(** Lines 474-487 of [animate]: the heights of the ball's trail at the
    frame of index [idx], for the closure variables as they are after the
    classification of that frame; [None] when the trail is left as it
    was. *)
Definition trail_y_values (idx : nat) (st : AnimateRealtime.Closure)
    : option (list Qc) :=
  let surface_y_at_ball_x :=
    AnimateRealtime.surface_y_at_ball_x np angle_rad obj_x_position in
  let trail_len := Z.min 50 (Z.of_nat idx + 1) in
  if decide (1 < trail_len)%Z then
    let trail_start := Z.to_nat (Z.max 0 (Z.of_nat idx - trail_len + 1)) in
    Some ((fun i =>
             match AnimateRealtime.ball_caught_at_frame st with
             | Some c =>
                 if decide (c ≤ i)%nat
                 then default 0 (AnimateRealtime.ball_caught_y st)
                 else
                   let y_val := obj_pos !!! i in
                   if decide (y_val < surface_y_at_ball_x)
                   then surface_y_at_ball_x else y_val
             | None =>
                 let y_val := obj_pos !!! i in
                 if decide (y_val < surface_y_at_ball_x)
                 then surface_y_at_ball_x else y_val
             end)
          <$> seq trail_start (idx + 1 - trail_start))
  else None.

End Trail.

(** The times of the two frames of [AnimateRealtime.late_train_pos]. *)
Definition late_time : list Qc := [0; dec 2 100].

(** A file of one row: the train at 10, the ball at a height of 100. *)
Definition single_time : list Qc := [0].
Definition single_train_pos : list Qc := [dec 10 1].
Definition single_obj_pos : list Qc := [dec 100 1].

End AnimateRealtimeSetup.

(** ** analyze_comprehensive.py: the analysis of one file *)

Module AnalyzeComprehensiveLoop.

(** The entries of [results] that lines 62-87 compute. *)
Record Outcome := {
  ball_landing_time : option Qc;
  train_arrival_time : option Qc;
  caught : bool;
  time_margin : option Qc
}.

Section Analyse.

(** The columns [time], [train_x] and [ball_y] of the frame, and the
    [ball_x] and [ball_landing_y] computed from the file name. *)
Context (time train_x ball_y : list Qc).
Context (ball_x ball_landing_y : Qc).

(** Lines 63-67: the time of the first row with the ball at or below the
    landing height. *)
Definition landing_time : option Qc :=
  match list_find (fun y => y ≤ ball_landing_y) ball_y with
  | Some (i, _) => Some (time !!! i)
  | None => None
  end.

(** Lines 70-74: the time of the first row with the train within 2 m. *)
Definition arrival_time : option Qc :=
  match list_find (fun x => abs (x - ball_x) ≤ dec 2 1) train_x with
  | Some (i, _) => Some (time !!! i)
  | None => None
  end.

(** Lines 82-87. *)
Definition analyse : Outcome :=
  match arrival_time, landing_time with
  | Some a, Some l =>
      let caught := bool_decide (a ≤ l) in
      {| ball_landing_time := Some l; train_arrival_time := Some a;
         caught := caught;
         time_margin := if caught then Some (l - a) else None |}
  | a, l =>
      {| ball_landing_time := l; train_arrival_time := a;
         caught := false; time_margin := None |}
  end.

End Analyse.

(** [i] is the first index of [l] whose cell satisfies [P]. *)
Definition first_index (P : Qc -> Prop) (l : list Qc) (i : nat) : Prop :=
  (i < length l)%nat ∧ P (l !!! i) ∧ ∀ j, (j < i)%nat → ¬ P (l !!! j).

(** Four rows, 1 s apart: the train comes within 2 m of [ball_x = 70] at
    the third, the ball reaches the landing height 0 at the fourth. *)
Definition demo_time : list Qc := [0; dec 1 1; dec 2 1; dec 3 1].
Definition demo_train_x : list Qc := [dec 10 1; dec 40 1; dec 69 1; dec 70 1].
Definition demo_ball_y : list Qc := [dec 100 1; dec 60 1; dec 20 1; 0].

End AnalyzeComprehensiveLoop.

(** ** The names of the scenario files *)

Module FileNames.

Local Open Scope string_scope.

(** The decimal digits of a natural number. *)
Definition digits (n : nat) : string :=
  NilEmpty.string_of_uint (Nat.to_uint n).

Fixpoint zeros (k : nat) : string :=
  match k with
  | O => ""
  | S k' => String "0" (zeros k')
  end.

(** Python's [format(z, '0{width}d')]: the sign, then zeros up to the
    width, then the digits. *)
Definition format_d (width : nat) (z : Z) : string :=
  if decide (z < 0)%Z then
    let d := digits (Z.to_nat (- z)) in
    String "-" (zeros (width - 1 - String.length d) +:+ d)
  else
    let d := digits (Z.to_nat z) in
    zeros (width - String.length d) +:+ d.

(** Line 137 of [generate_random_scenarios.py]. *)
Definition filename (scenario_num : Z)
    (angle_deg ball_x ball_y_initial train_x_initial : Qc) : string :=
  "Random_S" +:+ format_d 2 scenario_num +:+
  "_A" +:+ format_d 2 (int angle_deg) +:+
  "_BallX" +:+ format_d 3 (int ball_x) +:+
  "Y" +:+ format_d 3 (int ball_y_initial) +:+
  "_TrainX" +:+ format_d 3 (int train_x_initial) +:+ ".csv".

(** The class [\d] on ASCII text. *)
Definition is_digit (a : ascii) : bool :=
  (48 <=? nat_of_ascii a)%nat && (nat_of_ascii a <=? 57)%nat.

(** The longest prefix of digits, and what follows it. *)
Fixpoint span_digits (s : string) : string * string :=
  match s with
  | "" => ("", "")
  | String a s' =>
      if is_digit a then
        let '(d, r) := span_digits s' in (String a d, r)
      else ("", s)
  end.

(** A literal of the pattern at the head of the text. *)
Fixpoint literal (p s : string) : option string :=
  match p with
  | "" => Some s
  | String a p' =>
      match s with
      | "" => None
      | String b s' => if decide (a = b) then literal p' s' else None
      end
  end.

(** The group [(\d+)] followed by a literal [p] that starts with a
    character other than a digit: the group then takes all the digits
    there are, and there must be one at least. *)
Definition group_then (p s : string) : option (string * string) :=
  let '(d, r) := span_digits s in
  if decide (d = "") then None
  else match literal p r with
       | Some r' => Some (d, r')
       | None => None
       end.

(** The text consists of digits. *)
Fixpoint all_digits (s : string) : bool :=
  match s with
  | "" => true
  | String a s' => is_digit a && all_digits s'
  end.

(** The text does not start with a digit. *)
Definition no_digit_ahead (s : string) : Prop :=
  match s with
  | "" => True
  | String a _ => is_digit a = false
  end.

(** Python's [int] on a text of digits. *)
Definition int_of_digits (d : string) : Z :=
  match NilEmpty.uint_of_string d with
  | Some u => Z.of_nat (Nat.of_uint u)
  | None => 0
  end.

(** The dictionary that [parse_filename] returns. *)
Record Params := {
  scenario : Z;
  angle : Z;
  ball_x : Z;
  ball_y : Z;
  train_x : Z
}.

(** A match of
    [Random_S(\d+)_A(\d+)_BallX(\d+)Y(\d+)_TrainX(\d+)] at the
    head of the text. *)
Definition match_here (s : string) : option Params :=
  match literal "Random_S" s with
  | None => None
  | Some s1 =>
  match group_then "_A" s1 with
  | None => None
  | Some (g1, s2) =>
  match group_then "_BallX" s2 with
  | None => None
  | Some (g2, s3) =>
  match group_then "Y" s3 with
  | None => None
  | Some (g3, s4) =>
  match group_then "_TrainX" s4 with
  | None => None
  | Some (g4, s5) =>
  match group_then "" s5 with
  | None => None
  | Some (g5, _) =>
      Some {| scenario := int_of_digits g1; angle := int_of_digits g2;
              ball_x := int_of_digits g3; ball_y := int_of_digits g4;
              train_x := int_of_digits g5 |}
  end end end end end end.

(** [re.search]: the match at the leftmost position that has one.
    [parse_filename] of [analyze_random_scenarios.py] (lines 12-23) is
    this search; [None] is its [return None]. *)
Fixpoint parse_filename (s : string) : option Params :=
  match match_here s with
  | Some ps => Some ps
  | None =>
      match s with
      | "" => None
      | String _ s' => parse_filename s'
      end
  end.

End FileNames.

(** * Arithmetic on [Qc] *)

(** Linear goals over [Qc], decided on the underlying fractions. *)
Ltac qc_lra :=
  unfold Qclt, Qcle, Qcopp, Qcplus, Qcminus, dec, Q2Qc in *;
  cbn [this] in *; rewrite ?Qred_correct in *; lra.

--

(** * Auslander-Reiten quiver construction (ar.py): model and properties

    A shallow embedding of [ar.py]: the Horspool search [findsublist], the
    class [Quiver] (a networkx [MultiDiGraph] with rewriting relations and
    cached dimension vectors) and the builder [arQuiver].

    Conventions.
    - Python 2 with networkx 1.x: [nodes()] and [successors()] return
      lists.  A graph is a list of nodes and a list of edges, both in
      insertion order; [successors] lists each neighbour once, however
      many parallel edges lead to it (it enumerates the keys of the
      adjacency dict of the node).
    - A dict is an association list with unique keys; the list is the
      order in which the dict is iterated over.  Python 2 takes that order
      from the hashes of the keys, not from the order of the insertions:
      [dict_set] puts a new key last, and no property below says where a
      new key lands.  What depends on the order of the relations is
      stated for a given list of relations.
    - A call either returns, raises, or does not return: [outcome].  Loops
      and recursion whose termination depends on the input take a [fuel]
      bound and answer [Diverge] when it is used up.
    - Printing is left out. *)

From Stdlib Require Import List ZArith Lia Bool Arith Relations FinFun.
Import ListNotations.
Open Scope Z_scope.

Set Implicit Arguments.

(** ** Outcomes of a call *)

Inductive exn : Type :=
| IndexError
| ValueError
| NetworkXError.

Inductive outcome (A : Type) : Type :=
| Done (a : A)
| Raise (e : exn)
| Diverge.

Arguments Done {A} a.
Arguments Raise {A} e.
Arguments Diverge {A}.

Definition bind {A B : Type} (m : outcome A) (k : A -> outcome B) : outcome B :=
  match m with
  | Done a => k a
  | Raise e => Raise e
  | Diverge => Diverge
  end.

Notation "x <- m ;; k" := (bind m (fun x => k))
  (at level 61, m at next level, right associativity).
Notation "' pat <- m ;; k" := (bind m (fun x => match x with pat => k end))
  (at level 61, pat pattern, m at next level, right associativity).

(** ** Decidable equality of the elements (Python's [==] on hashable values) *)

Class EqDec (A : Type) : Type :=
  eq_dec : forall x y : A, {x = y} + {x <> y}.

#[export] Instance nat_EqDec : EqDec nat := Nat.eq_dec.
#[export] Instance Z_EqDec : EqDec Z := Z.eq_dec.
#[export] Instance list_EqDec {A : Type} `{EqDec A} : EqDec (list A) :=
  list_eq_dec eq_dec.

How to complete this task: In the entries above, find the line with "stated for a given list of relations." and the line with "Import ListNotations.", then set down exactly those two and every line between them, nothing else.

Your response:
      stated for a given list of relations.
    - A call either returns, raises, or does not return: [outcome].  Loops
      and recursion whose termination depends on the input take a [fuel]
      bound and answer [Diverge] when it is used up.
    - Printing is left out. *)

From Stdlib Require Import List ZArith Lia Bool Arith Relations FinFun.
Import ListNotations.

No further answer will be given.